▶ Task statement
Repeat the lines from the line with "Lemma exec_total_wf c" to the line with "- now apply removeQuerySlot_total_wf." in the listing below, keeping both end lines and adding nothing.

**** Data excerpts ****

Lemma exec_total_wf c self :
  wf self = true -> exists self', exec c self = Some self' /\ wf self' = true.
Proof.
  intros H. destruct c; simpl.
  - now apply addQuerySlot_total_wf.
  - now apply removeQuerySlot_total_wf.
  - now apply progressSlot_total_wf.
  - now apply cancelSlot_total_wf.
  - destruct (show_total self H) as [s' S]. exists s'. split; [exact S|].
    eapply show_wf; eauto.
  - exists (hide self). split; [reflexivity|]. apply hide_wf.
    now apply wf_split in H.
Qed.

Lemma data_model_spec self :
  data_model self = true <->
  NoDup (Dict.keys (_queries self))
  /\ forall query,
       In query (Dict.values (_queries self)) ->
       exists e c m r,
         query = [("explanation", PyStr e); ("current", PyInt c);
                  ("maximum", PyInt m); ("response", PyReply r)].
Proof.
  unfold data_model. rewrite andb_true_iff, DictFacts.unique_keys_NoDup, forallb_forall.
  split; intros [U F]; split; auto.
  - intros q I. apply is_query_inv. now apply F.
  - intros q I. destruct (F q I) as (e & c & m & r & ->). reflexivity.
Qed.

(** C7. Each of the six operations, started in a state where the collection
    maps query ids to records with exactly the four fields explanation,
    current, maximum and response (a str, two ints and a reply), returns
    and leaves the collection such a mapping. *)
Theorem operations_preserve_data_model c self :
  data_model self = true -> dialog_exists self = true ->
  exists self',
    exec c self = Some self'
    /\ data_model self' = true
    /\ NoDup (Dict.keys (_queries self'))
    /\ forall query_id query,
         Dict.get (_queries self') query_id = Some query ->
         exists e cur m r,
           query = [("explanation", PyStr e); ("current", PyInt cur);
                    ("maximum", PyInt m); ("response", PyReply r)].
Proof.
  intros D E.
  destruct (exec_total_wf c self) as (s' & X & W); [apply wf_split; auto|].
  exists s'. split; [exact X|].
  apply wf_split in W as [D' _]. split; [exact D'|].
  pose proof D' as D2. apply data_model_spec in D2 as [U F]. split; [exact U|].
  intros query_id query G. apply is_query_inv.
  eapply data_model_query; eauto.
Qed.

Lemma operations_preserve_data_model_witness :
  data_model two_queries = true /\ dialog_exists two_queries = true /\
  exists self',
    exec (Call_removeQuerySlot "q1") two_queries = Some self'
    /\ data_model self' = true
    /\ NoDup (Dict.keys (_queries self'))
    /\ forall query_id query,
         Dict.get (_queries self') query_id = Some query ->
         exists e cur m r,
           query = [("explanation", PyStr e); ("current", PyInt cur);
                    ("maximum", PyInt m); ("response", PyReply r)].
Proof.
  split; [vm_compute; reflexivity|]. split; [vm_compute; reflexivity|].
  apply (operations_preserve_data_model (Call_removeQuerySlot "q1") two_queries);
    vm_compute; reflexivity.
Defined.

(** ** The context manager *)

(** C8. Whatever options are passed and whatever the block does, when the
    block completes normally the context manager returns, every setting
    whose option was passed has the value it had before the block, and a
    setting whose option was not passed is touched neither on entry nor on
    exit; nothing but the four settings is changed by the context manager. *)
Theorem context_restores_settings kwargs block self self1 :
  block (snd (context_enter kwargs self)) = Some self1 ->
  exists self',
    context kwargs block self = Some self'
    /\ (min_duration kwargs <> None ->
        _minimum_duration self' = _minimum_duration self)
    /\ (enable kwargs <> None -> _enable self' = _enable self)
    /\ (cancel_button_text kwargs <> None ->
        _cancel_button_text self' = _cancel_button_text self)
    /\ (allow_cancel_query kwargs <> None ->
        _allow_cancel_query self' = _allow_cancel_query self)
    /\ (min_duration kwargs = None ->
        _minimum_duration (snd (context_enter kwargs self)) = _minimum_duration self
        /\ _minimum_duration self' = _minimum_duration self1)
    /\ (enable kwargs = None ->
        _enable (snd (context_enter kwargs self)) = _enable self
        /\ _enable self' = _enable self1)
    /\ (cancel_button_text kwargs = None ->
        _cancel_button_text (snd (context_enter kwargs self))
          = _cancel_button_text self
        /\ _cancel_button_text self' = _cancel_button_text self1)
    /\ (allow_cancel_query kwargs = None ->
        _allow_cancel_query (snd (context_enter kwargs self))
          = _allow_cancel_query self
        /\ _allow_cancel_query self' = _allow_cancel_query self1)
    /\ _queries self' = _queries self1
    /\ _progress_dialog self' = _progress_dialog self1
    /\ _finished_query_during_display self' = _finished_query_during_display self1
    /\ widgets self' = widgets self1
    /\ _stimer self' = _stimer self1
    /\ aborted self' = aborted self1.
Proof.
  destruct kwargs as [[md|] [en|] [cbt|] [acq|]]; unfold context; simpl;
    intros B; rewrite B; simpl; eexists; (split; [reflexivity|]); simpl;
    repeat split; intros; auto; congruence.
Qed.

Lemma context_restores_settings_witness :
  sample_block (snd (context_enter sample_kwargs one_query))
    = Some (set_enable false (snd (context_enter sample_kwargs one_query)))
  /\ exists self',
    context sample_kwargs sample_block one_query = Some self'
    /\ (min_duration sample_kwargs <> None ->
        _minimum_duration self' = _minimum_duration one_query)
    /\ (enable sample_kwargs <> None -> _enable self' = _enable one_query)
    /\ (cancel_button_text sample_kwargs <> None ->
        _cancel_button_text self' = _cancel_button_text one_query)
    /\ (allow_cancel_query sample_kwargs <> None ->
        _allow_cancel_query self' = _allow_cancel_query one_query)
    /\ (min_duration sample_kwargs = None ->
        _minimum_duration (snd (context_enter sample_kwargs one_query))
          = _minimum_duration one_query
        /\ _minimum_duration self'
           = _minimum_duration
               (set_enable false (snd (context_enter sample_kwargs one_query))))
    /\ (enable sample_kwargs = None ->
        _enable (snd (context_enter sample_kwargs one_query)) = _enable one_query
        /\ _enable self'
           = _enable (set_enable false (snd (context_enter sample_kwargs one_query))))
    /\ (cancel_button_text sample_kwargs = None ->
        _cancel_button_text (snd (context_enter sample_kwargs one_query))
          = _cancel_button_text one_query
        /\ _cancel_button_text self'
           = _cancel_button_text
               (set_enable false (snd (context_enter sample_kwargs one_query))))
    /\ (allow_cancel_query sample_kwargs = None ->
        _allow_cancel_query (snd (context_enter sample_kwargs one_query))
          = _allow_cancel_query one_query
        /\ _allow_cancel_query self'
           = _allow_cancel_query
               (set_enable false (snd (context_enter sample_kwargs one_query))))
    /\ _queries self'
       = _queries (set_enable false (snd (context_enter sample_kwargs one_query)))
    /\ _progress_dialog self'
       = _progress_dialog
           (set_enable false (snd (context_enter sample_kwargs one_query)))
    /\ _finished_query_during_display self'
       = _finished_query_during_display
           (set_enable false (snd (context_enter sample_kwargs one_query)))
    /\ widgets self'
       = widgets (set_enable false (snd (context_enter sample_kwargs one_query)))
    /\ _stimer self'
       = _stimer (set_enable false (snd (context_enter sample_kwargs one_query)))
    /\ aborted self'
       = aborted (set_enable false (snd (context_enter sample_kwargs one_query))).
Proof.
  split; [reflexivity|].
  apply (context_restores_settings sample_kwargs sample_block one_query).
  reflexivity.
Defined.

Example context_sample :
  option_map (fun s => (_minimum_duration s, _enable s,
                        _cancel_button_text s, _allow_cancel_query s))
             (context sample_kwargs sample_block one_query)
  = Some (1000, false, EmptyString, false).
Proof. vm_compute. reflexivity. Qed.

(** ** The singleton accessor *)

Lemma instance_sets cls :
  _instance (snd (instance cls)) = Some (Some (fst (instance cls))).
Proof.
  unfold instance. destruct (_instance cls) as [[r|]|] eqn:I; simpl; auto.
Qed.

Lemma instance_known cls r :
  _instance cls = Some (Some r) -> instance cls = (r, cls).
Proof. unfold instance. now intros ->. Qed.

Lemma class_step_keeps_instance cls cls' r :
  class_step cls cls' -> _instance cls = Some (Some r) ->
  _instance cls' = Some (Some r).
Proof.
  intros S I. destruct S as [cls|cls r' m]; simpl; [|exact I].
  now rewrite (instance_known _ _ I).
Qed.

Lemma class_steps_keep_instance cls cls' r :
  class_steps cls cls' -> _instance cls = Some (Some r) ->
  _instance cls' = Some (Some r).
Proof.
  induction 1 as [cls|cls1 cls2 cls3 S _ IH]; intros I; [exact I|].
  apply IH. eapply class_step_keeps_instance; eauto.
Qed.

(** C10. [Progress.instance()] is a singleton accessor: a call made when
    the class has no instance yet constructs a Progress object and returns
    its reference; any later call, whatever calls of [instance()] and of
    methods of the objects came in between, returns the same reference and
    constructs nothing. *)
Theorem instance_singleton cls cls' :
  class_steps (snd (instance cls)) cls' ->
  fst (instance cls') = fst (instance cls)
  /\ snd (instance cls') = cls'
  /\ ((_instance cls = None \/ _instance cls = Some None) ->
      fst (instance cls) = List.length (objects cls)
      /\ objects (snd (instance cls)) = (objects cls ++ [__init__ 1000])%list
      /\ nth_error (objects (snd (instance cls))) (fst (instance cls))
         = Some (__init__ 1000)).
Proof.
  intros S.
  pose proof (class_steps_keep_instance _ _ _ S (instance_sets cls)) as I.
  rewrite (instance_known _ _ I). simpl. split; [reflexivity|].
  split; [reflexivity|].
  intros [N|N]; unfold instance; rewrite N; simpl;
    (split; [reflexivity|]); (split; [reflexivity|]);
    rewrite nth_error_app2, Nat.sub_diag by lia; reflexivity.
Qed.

****
**** Data excerpts ****

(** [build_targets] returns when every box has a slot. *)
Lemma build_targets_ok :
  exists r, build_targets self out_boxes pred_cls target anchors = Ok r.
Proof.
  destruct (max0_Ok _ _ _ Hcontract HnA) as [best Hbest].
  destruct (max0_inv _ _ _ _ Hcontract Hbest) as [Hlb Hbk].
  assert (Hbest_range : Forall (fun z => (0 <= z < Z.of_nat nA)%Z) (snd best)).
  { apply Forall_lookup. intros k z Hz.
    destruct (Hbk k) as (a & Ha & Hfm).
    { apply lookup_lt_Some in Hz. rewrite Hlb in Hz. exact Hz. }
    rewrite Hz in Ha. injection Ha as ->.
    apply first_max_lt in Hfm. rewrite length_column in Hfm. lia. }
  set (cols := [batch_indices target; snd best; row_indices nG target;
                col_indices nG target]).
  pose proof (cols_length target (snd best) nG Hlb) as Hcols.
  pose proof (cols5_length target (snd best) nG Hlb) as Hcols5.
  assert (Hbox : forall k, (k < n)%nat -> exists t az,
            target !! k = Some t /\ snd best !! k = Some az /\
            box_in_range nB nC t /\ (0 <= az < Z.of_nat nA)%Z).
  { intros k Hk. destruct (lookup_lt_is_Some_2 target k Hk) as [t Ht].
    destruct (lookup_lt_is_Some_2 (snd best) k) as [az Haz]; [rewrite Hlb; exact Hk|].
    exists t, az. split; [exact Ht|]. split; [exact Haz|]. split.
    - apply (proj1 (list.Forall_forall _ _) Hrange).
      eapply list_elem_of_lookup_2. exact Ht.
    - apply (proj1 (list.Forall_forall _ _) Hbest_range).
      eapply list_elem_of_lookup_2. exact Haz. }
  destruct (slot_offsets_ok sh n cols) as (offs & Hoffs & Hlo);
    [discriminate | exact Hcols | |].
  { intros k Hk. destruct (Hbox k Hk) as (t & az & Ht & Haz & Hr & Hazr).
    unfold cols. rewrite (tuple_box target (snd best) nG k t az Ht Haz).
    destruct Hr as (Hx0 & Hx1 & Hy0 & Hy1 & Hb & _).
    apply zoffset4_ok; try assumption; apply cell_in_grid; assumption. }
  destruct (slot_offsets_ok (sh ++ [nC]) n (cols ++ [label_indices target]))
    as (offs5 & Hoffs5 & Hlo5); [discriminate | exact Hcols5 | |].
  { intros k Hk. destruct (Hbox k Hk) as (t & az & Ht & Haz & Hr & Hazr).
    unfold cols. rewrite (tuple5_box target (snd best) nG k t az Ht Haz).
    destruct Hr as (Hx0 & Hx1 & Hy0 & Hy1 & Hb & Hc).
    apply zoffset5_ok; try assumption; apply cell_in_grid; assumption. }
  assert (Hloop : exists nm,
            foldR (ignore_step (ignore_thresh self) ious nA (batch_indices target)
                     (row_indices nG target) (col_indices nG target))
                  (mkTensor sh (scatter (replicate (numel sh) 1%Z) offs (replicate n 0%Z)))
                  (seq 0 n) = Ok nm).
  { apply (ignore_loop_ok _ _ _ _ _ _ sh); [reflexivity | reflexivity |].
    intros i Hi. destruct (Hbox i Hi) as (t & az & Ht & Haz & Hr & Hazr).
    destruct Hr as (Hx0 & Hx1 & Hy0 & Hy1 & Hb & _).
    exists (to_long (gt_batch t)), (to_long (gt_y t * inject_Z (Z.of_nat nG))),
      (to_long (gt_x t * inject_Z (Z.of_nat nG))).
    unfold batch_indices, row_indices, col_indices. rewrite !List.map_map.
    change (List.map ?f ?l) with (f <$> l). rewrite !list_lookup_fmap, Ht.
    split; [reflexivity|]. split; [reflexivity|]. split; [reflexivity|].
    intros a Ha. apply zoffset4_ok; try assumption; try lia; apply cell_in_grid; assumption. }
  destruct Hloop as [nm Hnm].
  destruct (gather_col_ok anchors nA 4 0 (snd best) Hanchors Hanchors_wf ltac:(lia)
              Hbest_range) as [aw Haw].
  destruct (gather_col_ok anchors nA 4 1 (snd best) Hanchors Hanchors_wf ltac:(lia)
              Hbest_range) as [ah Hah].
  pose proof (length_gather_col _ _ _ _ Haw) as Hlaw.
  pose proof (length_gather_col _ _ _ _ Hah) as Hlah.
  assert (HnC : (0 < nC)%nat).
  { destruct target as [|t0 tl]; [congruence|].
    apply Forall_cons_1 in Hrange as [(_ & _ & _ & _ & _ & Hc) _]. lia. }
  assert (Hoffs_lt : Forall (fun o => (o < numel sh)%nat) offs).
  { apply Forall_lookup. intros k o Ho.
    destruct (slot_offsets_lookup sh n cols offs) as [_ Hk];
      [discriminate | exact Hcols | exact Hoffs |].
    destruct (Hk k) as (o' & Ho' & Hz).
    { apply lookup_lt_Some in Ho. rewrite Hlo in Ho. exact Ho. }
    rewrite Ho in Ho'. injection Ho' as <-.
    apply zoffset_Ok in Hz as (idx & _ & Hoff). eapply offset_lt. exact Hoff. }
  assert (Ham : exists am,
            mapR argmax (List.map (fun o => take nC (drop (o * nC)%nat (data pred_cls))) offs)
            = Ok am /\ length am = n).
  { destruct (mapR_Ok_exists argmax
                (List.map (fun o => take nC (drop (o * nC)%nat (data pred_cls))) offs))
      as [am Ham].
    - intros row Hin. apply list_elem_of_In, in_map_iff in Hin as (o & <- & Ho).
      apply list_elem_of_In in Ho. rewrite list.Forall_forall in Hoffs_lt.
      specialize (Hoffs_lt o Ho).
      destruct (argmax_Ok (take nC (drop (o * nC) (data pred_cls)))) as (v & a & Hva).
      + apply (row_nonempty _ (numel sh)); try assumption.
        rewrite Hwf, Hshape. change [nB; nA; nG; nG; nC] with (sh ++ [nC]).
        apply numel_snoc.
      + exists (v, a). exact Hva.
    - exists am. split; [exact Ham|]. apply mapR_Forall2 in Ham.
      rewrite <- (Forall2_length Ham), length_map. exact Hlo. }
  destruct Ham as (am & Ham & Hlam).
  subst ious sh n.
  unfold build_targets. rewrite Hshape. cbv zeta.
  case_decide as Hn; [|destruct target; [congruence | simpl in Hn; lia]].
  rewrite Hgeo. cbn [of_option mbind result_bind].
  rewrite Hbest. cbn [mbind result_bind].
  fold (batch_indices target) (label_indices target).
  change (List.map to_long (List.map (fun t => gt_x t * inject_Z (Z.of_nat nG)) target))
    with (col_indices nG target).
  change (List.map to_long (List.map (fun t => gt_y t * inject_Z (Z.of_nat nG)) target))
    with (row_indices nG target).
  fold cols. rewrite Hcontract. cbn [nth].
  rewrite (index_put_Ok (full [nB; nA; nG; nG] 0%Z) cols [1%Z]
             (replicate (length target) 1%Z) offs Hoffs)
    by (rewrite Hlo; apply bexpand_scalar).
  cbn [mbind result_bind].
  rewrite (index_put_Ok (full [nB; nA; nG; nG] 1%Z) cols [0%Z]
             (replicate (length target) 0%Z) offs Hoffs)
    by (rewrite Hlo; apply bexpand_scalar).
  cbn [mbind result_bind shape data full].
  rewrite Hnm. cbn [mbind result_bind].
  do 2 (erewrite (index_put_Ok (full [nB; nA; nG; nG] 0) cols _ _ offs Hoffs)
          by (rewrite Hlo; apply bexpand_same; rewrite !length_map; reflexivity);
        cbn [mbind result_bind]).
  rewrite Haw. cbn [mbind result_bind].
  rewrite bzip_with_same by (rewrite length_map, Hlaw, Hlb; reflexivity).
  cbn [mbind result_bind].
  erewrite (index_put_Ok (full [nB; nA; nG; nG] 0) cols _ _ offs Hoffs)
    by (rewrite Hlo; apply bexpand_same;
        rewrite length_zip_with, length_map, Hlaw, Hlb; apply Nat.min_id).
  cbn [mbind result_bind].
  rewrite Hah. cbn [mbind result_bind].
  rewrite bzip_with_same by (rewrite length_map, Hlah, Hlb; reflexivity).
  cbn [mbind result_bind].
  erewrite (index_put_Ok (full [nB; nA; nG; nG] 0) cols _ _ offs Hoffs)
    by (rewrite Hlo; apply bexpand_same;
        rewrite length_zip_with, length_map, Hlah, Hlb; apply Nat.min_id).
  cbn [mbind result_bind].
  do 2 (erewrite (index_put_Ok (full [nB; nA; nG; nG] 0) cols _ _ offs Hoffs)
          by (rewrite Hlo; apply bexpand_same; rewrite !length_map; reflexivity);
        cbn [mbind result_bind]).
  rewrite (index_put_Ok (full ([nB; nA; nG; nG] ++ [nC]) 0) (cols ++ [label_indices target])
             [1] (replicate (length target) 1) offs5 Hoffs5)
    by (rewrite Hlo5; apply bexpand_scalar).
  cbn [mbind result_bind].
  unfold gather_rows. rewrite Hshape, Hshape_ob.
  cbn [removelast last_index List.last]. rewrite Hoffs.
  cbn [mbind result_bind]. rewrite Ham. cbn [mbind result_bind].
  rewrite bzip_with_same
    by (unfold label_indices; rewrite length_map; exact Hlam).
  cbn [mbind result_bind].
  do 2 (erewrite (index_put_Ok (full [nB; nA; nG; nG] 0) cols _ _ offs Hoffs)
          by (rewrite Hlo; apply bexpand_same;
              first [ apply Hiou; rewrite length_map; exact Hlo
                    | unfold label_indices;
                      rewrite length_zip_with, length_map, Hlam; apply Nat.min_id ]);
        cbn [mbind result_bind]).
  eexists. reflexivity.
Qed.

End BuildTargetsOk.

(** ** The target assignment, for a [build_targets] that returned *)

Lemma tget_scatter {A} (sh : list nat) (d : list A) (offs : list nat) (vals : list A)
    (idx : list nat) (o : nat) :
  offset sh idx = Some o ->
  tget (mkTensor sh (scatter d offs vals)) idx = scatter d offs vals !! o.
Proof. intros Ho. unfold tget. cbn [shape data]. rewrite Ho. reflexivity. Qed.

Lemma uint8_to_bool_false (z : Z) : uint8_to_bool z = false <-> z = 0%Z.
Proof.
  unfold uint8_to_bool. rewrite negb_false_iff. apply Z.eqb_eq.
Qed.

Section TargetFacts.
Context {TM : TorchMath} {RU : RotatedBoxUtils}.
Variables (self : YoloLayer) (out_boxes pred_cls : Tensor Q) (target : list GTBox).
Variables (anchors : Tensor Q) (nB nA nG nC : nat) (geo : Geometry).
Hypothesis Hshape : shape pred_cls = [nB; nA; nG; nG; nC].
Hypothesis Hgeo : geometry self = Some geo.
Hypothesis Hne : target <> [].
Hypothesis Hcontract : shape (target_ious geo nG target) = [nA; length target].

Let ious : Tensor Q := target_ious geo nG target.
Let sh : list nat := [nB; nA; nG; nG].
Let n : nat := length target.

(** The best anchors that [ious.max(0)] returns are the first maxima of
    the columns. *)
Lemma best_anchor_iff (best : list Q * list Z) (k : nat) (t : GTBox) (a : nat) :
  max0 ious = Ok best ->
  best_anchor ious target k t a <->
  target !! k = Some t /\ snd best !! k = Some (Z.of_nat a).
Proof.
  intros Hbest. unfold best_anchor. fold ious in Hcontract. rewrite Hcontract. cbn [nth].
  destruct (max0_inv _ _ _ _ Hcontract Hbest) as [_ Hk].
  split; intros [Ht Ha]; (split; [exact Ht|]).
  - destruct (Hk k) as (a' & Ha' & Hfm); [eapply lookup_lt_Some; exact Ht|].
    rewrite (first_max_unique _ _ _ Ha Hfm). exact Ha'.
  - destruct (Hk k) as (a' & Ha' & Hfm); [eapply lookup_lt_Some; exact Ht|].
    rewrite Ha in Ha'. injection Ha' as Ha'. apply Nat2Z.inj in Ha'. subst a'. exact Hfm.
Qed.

****

▶ Answer below
Lemma exec_total_wf c self :
  wf self = true -> exists self', exec c self = Some self' /\ wf self' = true.
Proof.
  intros H. destruct c; simpl.
  - now apply addQuerySlot_total_wf.
  - now apply removeQuerySlot_total_wf.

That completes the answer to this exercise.